NB: Par rapport à un modèle rf similaire (sans CV ni tune du mtry)
Test Prediction
table(predict_25, testing$category)[1,]
## culture economie planete politique societe sport
## 1 10 8 20 36 36
Fréquence conditionel (prédiction avec jeu d’entrainement)
table(predict(modele_25), training$category)
##
## culture economie planete politique societe sport
## culture 1427 279 160 118 429 196
## economie 106 707 101 135 280 43
## planete 2 5 19 11 12 1
## politique 42 114 49 439 216 16
## societe 162 309 251 385 1267 69
## sport 26 35 7 10 39 533
#Visualisation de la prédiction
plot(predict_25 ~ category, data=testing, xlab="Observe",
ylab="Predis")
Nos 3 modèles sont utilisables.
La forte réduction du nombre de variable sur le modèle randomForest a eu un impact mineur sur l’AUC.( à modèle comparable)
Bilan des prédictions en multi-classes :
25 variables (RF) : 0,93 / 0,87
Nous avons choisis de réaliser d’effectuer des classification multi-classes au lieu d’une classification binaire(Economie ou non Economie).
Après optimisation de chacun de nos modèles par cross-validation & hyperparamètres, la probabilité qu’un article d’une telle catégorie soit classé dans cette catégorie est proche de 90% pour chacun de nos modèles optimisés.
Afin d’amèliorer les résultats, nous aurions pu baisser le minfreq afin d’avoir plus de variables explicatives.
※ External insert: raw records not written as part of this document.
Lemma rcpt_loop_served (recipients : list string)
    (d : list (string * (Z * string))) (st : S) :
  (∀ r, r ∈ recipients → code r ≠ 421%Z) →
  ∃ st' d',
    io_for recipients (Smtp.rcpt_step srv) d st = (st', Returned d')
    ∧ d'.*1 = refused_keys code d.*1 recipients.
Proof.
  revert d st. induction recipients as [|r rs IH]; intros d st Hok.
  - cbn. eauto.
  - cbn [io_for]. unfold mbind at 1, io_mbind, io_bind.
    unfold Smtp.rcpt_step at 1. unfold mbind at 1, io_mbind, io_bind.
    destruct (serves_rcpt _ _ Hsrv r st) as (st1 & resp & ->).
    rewrite (decide_False (P := code r = 421%Z)) by (apply Hok; by left).
    unfold mret at 1, io_mret, io_ret.
    destruct (IH (if decide (code r ≠ 250%Z ∧ code r ≠ 251%Z)
                  then Smtp.dict_set d r (code r, resp) else d) st1)
      as (st' & d' & -> & Hd'); [intros r' Hr'; apply Hok; by right|].
    exists st', d'. split; [done|]. rewrite Hd'. cbn [refused_keys foldl].
    unfold refused. case_decide.
    + rewrite bool_decide_true by done. by rewrite dict_set_keys.
    + by rewrite bool_decide_false by done.
Qed.

Lemma add_key_length (ks : list string) (k : string) :
  length (add_key ks k) ≤ Datatypes.S (length ks).
Proof. unfold add_key. case_decide; rewrite ?length_app; cbn; lia. Qed.

Lemma refused_keys_length (ks recipients : list string) :
  length (refused_keys code ks recipients)
  ≤ length ks + length (filter (λ r, refused (code r) = true) recipients).
Proof.
  revert ks. induction recipients as [|r rs IH]; intros ks; [cbn; lia|].
  cbn [refused_keys foldl]. rewrite filter_cons.
  fold (refused_keys code (if refused (code r) then add_key ks r else ks) rs).
  etrans; [apply IH|].
  destruct (refused (code r)) eqn:Hr.
  - rewrite decide_True by done. pose proof (add_key_length ks r).
    cbn [length]. lia.
  - rewrite decide_False by done. lia.
Qed.

Lemma filter_length_lt {A} (P : A → Prop) `{!∀ x, Decision (P x)}
    (l : list A) (x : A) :
  x ∈ l → ¬ P x → length (filter P l) < length l.
Proof.
  induction l as [|a l IH]; [by intros ?%elem_of_nil|].
  intros [->|Hx]%elem_of_cons Hnp; rewrite filter_cons.
  - rewrite decide_False by done. pose proof (length_filter P l). cbn. lia.
  - specialize (IH Hx Hnp). case_decide; cbn; lia.
Qed.

Lemma refused_keys_all (ks recipients : list string) :
  (∀ r, r ∈ recipients → refused (code r) = true) →
  NoDup (ks ++ recipients) →
  refused_keys code ks recipients = ks ++ recipients.
Proof.
  revert ks. induction recipients as [|r rs IH]; intros ks Hall Hnodup.
  - by rewrite app_nil_r.
  - cbn [refused_keys foldl]. rewrite Hall by left.
    fold (refused_keys code (add_key ks r) rs).
    assert (r ∉ ks) as Hr.
    { apply NoDup_app in Hnodup as (_ & Hdisj & _).
      intros Hin. apply (Hdisj r Hin). by left. }
    unfold add_key. rewrite decide_False by done.
    rewrite IH.
    + by rewrite <- app_assoc.
    + intros r' Hr'. apply Hall. by right.
    + by rewrite <- app_assoc.
Qed.

Lemma _rset_served (st : S) : ∃ st', Smtp._rset srv st = (st', Returned ()).
Proof.
  unfold Smtp._rset, io_catch. unfold mbind, io_mbind, io_bind.
  destruct (serves_rset _ _ Hsrv st) as (st' & reply & ->). eauto.
Qed.

Lemma exit_served (st : S) : ∃ st', Smtp.exit srv () st = (st', Returned ()).
Proof.
  unfold Smtp.exit, io_catch. unfold mbind, io_mbind, io_bind.
  destruct (serves_quit _ _ Hsrv st) as (st' & resp & ->).
  rewrite decide_False by (intros Hne; by apply Hne). eauto.
Qed.

(** [sendmail] on a server that answers every command. *)
Lemma sendmail_served (from_addr : string) (recipients : list string)
    (text : string) (st : S) :
  PyStr.is_ascii (Smtp._fix_eols text) = true →
  (∀ r, r ∈ recipients → code r ≠ 421%Z) →
  ∃ st' d,
    d.*1 = refused_keys code [] recipients
    ∧ Smtp.sendmail srv from_addr recipients text st
      = (st', if decide (length d = length recipients)
              then Raised (SMTPRecipientsRefused d) else Returned d).
Proof.
  intros Hascii Hok. unfold Smtp.sendmail. rewrite Hascii.
  unfold mbind at 1, io_mbind, io_bind.
  destruct (serves_ehlo _ _ Hsrv st) as (st1 & ->).
  unfold mbind at 1, io_mbind, io_bind. unfold mret at 1, io_mret, io_ret.
  unfold mbind at 1, io_mbind, io_bind.
  destruct (serves_mail _ _ Hsrv from_addr st1) as (st2 & resp & ->).
  rewrite (decide_False (P := 250%Z ≠ 250%Z)) by (intros Hne; by apply Hne).
  unfold mbind at 1, io_mbind, io_bind.
  destruct (rcpt_loop_served recipients [] st2 Hok) as (st3 & d & -> & Hd).
  exists (if decide (length d = length recipients)
          then (let (st4, _) := Smtp._rset srv st3 in st4)
          else (let (st4, _) := smtp_data srv (Smtp._fix_eols text) st3 in st4)),
         d.
  split; [done|]. case_decide.
  - unfold mbind at 1, io_mbind, io_bind.
    destruct (_rset_served st3) as (st4 & ->). done.
  - unfold mbind at 1, io_mbind, io_bind.
    destruct (serves_data _ _ Hsrv (Smtp._fix_eols text) st3)
      as (st4 & resp' & ->).
    by rewrite (decide_False (P := 250%Z ≠ 250%Z))
      by (intros Hne; by apply Hne).
Qed.

Lemma submit_served (self : Email) (recipients : list string)
    (msg : message) (text : string) (st : S) :
  as_string L msg = Returned text →
  PyStr.is_ascii (Smtp._fix_eols text) = true →
  (∀ r, r ∈ recipients → code r ≠ 421%Z) →
  ∃ st' d,
    d.*1 = refused_keys code [] recipients
    ∧ submit L srv self recipients msg st
      = (st', if decide (length d = length recipients)
              then Raised (SMTPRecipientsRefused d) else Returned ()).
Proof.
  intros Htext Hascii Hok. unfold submit, io_with.
  unfold io_bind at 1.
  destruct (serves_open _ _ Hsrv (smtp_server self) st) as (st1 & ->).
  unfold mbind at 1, io_mbind, io_bind.
  destruct (serves_login _ _ Hsrv (sender_email self) (sender_password self)
              st1) as (st2 & ->).
  unfold mbind at 1, io_mbind, io_bind, io_lift. rewrite Htext.
  unfold mbind at 1, io_mbind, io_bind.
  destruct (sendmail_served (sender_email self) recipients text st2 Hascii Hok)
    as (st3 & d & Hd & ->).
  destruct (exit_served st3) as (st4 & Hexit).
  exists st4, d. split; [done|].
  case_decide.
  - by rewrite Hexit.
  - unfold mret, io_mret, io_ret. by rewrite Hexit.
Qed.

End ServedFacts.





Section SuccessFacts.
Context (L : email_lib) (fs : string → outcome (list byte)).
Context {S : Type} (srv : smtp_ops S).

Lemma failure_text_is_not_success (e : exn) :
  failure_text L e ≠ "Email sent successfully.".
Proof. intros [=]. Qed.

Lemma sendmail_returned (from_addr : string) (recipients : list string)
    (text : string) (st st' : S) (d : list (string * (Z * string))) :
  Smtp.sendmail srv from_addr recipients text st = (st', Returned d) →
  recipients ≠ []
  ∧ ∃ st1 st2 resp,
      smtp_data srv (Smtp._fix_eols text) st1 = (st2, Returned (250%Z, resp)).
Proof.
  intros Hsend. split.
  - intros ->. destruct (sendmail_nobody srv from_addr text st) as (? & ? & Hr).
    congruence.
  - revert Hsend. unfold Smtp.sendmail. io_unfold.
    io_cases; intros; simplify_eq/=.
    destruct (PyStr.is_ascii (Smtp._fix_eols text)); simplify_eq/=.
    match goal with
    | H : smtp_data _ _ _ = (_, Returned (?c, _)) |- _ =>
        assert (c = 250%Z) as Hc by lia; rewrite Hc in H
    end.
    eauto.
Qed.

Lemma submit_returned (self : Email) (recipients : list string)
    (msg : message) (st st' : S) :
  submit L srv self recipients msg st = (st', Returned ()) →
  recipients ≠ []
  ∧ (∃ st1 st2,
       smtp_login srv (sender_email self) (sender_password self) st1
       = (st2, Returned ()))
  ∧ ∃ text st1 st2 resp,
      as_string L msg = Returned text
      ∧ smtp_data srv (Smtp._fix_eols text) st1
        = (st2, Returned (250%Z, resp)).
Proof.
  unfold submit, io_with. unfold io_bind at 1.
  destruct (smtp_open srv _ st) as [st1 [[]|e]]; [|done].
  unfold mbind at 1, io_mbind, io_bind.
  destruct (smtp_login srv _ _ st1) as [st2 [[]|e]] eqn:Hlogin.
  2:{ by destruct (Smtp.exit srv () st2) as [? [[]|?]]. }
  unfold mbind at 1, io_mbind, io_bind, io_lift.
  destruct (as_string L msg) as [text|e].
  2:{ by destruct (Smtp.exit srv () st2) as [? [[]|?]]. }
  unfold mbind at 1, io_mbind, io_bind.
  destruct (Smtp.sendmail srv _ recipients text st2) as [st3 [d|e]] eqn:Hsend.
  2:{ by destruct (Smtp.exit srv () st3) as [? [[]|?]]. }
  intros _. apply sendmail_returned in Hsend as (Hne & st4 & st5 & resp & Hd).
  split_and!; [done|by eauto|]. exists text. eauto.
Qed.

End SuccessFacts.

(** X18: the success text is returned only for a message the server took:
    if [send_email] returns ["Email sent successfully."], then the
    recipient list is not empty, the server accepted the login, and the
    server answered 250 to the DATA command that carried the flattened
    message (with CRLF line ends). *)
Theorem send_email_success_means_message_taken
    (L : email_lib) (fs : string → outcome (list byte))
    (S : Type) (srv : smtp_ops S) (self : Email)
    (recipient_emails : list string) (subject body : string)
    (attachment : option string) (st st' : S) :
  send_email L fs srv self recipient_emails subject body attachment st
    = (st', Returned "Email sent successfully.") →
  recipient_emails ≠ []
  ∧ (∃ st1 st2,
       smtp_login srv (sender_email self) (sender_password self) st1
       = (st2, Returned ()))
  ∧ ∃ msg text st1 st2 resp,
      build_message L fs self recipient_emails subject body attachment
        = Returned msg
      ∧ as_string L msg = Returned text
      ∧ smtp_data srv (Smtp._fix_eols text) st1
        = (st2, Returned (250%Z, resp)).
Proof.
  destruct (build_message L fs self recipient_emails subject body attachment)
    as [msg|e] eqn:Hmsg.
  2:{ unfold send_email. rewrite Hmsg. by io_unfold. }
  rewrite (send_email_built L fs srv _ _ _ _ _ msg st Hmsg).
  destruct (submit L srv self recipient_emails msg st) as [st1 [[]|e]]
    eqn:Hsubmit.
  2:{ intros Hbad. exfalso.
      assert (failure_text L e = "Email sent successfully.") as Heq
        by congruence.
      by apply failure_text_is_not_success in Heq. }
  intros _.
  apply submit_returned in Hsubmit
    as (Hne & Hlogin & text & st2 & st3 & resp & Htext & Hdata).
  split_and!; [done..|]. exists msg, text. eauto 6.
Qed.

Lemma send_email_success_means_message_taken_witness :
  ["you@example.org"] ≠ []
  ∧ (∃ st1 st2,
       smtp_login Sample.accepting (sender_email Sample.me)
         (sender_password Sample.me) st1 = (st2, Returned ()))
  ∧ ∃ msg text st1 st2 resp,
      build_message Sample.lib Sample.fs Sample.me ["you@example.org"] "Test"
        "This is a test email." None = Returned msg
      ∧ as_string Sample.lib msg = Returned text
      ∧ smtp_data Sample.accepting (Smtp._fix_eols text) st1
        = (st2, Returned (250%Z, resp)).
Proof.
  eapply (send_email_success_means_message_taken Sample.lib Sample.fs _
            Sample.accepting Sample.me ["you@example.org"] "Test"
            "This is a test email." None Sample.idle).
  vm_compute. reflexivity.
Defined.

(** X19: an attachment that cannot be read stops [send_email] before any
    session: for a path that is not empty and that the file system refuses
    with [e], the call raises [e] and the state of the server is the one
    before the call, whatever the recipients, subject and body. *)
Theorem send_email_unreadable_attachment_opens_no_session
    (L : email_lib) (fs : string → outcome (list byte))
    (S : Type) (srv : smtp_ops S) (self : Email)
    (recipient_emails : list string) (subject body path : string) (e : exn)
    (st : S) :
  path ≠ "" → fs path = Raised e →
  send_email L fs srv self recipient_emails subject body (Some path) st
  = (st, Raised e).
Proof. apply send_email_file_error_propagates. Qed.

Lemma send_email_unreadable_attachment_opens_no_session_witness :
  send_email Sample.lib Sample.fs Sample.accepting Sample.me
    ["you@example.org"] "Test" "This is a test email." (Some "missing.txt")
    Sample.idle
  = (Sample.idle,
     Raised (OSError "[Errno 2] No such file or directory: 'missing.txt'")).
Proof.
  apply (send_email_unreadable_attachment_opens_no_session Sample.lib
           Sample.fs _ Sample.accepting Sample.me ["you@example.org"] "Test"
           "This is a test email." "missing.txt").
  - done.
  - reflexivity.
Defined.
Cela aurait augmenter les temps de calculs, et particulièrement lors de l’amélioration des modèles.
Le choix de la metric "Accuracy" pour l'optimisation de nos modèles a été arbitraire, après visualisation des matrices de confusion, on remarque que les proportions des catégories a eu beaucoup d'influence. Ainsi les articles de catégorie "planete" sont très mal prédis. Une metric qui pénalise plus les erreurs sur cette catégorie aurait éviter ce problème.
Nous avons réaliser des modèles “simples” pour tester les modèles, puis des modèles optimisé où nous réalisions une cross-validation et une optimisation des hyperparamètres. Nous pouvons observer une amélioration entre les modèles simples et leurs modèles optimisé.
Le projet est réussi et nous vous remercions pour les réponses rapides à nos mails.